- [YOUR TASK]
Precise copying is required. Return the data below in full.

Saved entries

◇ ◇ ◇

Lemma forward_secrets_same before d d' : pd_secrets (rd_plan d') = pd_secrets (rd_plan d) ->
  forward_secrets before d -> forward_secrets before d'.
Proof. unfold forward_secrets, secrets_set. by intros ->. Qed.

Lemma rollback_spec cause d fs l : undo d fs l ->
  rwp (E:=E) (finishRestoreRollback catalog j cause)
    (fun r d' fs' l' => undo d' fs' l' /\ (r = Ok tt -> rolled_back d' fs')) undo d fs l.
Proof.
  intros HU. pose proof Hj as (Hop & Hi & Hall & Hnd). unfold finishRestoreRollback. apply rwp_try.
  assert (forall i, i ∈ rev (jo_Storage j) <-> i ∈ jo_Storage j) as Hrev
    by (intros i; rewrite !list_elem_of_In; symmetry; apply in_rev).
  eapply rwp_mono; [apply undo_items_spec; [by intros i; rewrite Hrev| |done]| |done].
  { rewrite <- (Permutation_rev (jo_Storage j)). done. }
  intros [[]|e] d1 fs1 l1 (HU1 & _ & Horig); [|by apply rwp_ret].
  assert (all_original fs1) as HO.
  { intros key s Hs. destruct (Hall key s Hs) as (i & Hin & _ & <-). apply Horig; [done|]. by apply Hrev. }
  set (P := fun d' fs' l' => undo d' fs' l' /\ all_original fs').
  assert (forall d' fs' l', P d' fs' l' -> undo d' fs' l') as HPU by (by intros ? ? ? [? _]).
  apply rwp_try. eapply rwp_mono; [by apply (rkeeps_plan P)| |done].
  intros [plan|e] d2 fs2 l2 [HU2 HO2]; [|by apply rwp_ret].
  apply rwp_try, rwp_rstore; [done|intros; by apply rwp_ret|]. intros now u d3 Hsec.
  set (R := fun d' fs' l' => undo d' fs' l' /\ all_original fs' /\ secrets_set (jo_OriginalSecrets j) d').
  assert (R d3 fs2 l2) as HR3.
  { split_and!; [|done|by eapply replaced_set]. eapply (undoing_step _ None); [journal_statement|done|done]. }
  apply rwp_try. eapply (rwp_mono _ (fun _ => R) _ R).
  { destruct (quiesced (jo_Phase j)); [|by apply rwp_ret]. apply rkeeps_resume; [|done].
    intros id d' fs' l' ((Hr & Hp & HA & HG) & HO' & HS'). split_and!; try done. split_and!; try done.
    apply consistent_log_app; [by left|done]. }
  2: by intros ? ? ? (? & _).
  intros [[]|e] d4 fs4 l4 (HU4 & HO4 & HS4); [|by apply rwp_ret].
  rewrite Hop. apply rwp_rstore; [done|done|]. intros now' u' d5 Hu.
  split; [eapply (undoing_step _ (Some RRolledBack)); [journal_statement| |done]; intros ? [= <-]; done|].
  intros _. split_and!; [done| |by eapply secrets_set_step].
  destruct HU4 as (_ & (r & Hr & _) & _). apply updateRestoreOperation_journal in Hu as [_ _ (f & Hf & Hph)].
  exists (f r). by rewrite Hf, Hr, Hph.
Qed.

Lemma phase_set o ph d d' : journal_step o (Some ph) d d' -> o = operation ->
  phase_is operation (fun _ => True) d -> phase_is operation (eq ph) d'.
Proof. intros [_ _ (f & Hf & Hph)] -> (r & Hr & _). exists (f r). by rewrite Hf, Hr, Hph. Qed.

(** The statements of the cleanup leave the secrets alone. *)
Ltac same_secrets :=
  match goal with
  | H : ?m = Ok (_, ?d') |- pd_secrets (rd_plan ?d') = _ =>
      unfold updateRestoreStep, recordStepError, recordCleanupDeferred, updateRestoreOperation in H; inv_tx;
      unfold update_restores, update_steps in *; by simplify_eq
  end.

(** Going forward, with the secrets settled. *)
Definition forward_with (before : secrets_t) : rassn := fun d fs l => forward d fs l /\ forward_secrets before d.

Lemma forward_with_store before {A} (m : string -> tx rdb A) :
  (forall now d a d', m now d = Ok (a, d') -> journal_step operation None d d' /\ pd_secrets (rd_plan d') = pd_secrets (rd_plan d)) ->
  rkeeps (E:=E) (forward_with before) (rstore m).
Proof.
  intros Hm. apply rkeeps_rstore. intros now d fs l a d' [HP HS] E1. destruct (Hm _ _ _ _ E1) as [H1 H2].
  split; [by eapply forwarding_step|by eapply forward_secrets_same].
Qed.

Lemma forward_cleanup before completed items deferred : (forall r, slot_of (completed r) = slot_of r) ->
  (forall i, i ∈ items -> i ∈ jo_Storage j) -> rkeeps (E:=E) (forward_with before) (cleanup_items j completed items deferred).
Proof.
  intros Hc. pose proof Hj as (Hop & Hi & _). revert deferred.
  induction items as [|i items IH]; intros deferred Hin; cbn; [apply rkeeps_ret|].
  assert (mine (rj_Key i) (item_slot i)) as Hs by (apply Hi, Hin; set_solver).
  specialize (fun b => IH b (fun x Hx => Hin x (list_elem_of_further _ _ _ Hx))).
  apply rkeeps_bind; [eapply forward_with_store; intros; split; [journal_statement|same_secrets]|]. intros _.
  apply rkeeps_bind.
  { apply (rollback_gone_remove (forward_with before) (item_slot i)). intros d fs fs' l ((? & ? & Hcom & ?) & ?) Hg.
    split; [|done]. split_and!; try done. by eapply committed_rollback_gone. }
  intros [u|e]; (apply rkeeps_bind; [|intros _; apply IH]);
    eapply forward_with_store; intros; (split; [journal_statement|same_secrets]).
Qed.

◇ ◇ ◇

- [RESPONSE TO THE EXERCISE]
Lemma forward_secrets_same before d d' : pd_secrets (rd_plan d') = pd_secrets (rd_plan d) ->
  forward_secrets before d -> forward_secrets before d'.
Proof. unfold forward_secrets, secrets_set. by intros ->. Qed.

Lemma rollback_spec cause d fs l : undo d fs l ->
  rwp (E:=E) (finishRestoreRollback catalog j cause)
    (fun r d' fs' l' => undo d' fs' l' /\ (r = Ok tt -> rolled_back d' fs')) undo d fs l.
Proof.
  intros HU. pose proof Hj as (Hop & Hi & Hall & Hnd). unfold finishRestoreRollback. apply rwp_try.
  assert (forall i, i ∈ rev (jo_Storage j) <-> i ∈ jo_Storage j) as Hrev
    by (intros i; rewrite !list_elem_of_In; symmetry; apply in_rev).
  eapply rwp_mono; [apply undo_items_spec; [by intros i; rewrite Hrev| |done]| |done].
  { rewrite <- (Permutation_rev (jo_Storage j)). done. }
  intros [[]|e] d1 fs1 l1 (HU1 & _ & Horig); [|by apply rwp_ret].
  assert (all_original fs1) as HO.
  { intros key s Hs. destruct (Hall key s Hs) as (i & Hin & _ & <-). apply Horig; [done|]. by apply Hrev. }
  set (P := fun d' fs' l' => undo d' fs' l' /\ all_original fs').
  assert (forall d' fs' l', P d' fs' l' -> undo d' fs' l') as HPU by (by intros ? ? ? [? _]).
  apply rwp_try. eapply rwp_mono; [by apply (rkeeps_plan P)| |done].
  intros [plan|e] d2 fs2 l2 [HU2 HO2]; [|by apply rwp_ret].
  apply rwp_try, rwp_rstore; [done|intros; by apply rwp_ret|]. intros now u d3 Hsec.
  set (R := fun d' fs' l' => undo d' fs' l' /\ all_original fs' /\ secrets_set (jo_OriginalSecrets j) d').
  assert (R d3 fs2 l2) as HR3.
  { split_and!; [|done|by eapply replaced_set]. eapply (undoing_step _ None); [journal_statement|done|done]. }
  apply rwp_try. eapply (rwp_mono _ (fun _ => R) _ R).
  { destruct (quiesced (jo_Phase j)); [|by apply rwp_ret]. apply rkeeps_resume; [|done].
    intros id d' fs' l' ((Hr & Hp & HA & HG) & HO' & HS'). split_and!; try done. split_and!; try done.
    apply consistent_log_app; [by left|done]. }
  2: by intros ? ? ? (? & _).
  intros [[]|e] d4 fs4 l4 (HU4 & HO4 & HS4); [|by apply rwp_ret].
  rewrite Hop. apply rwp_rstore; [done|done|]. intros now' u' d5 Hu.
  split; [eapply (undoing_step _ (Some RRolledBack)); [journal_statement| |done]; intros ? [= <-]; done|].
  intros _. split_and!; [done| |by eapply secrets_set_step].
  destruct HU4 as (_ & (r & Hr & _) & _). apply updateRestoreOperation_journal in Hu as [_ _ (f & Hf & Hph)].
  exists (f r). by rewrite Hf, Hr, Hph.
Qed.

Lemma phase_set o ph d d' : journal_step o (Some ph) d d' -> o = operation ->
  phase_is operation (fun _ => True) d -> phase_is operation (eq ph) d'.
Proof. intros [_ _ (f & Hf & Hph)] -> (r & Hr & _). exists (f r). by rewrite Hf, Hr, Hph. Qed.

(** The statements of the cleanup leave the secrets alone. *)
Ltac same_secrets :=
  match goal with
  | H : ?m = Ok (_, ?d') |- pd_secrets (rd_plan ?d') = _ =>
      unfold updateRestoreStep, recordStepError, recordCleanupDeferred, updateRestoreOperation in H; inv_tx;
      unfold update_restores, update_steps in *; by simplify_eq
  end.

(** Going forward, with the secrets settled. *)
Definition forward_with (before : secrets_t) : rassn := fun d fs l => forward d fs l /\ forward_secrets before d.

Lemma forward_with_store before {A} (m : string -> tx rdb A) :
  (forall now d a d', m now d = Ok (a, d') -> journal_step operation None d d' /\ pd_secrets (rd_plan d') = pd_secrets (rd_plan d)) ->
  rkeeps (E:=E) (forward_with before) (rstore m).
Proof.
  intros Hm. apply rkeeps_rstore. intros now d fs l a d' [HP HS] E1. destruct (Hm _ _ _ _ E1) as [H1 H2].
  split; [by eapply forwarding_step|by eapply forward_secrets_same].
Qed.

Lemma forward_cleanup before completed items deferred : (forall r, slot_of (completed r) = slot_of r) ->
  (forall i, i ∈ items -> i ∈ jo_Storage j) -> rkeeps (E:=E) (forward_with before) (cleanup_items j completed items deferred).
Proof.
  intros Hc. pose proof Hj as (Hop & Hi & _). revert deferred.
  induction items as [|i items IH]; intros deferred Hin; cbn; [apply rkeeps_ret|].
  assert (mine (rj_Key i) (item_slot i)) as Hs by (apply Hi, Hin; set_solver).
  specialize (fun b => IH b (fun x Hx => Hin x (list_elem_of_further _ _ _ Hx))).
  apply rkeeps_bind; [eapply forward_with_store; intros; split; [journal_statement|same_secrets]|]. intros _.
  apply rkeeps_bind.
  { apply (rollback_gone_remove (forward_with before) (item_slot i)). intros d fs fs' l ((? & ? & Hcom & ?) & ?) Hg.
    split; [|done]. split_and!; try done. by eapply committed_rollback_gone. }
  intros [u|e]; (apply rkeeps_bind; [|intros _; apply IH]);
    eapply forward_with_store; intros; (split; [journal_statement|same_secrets]).
Qed.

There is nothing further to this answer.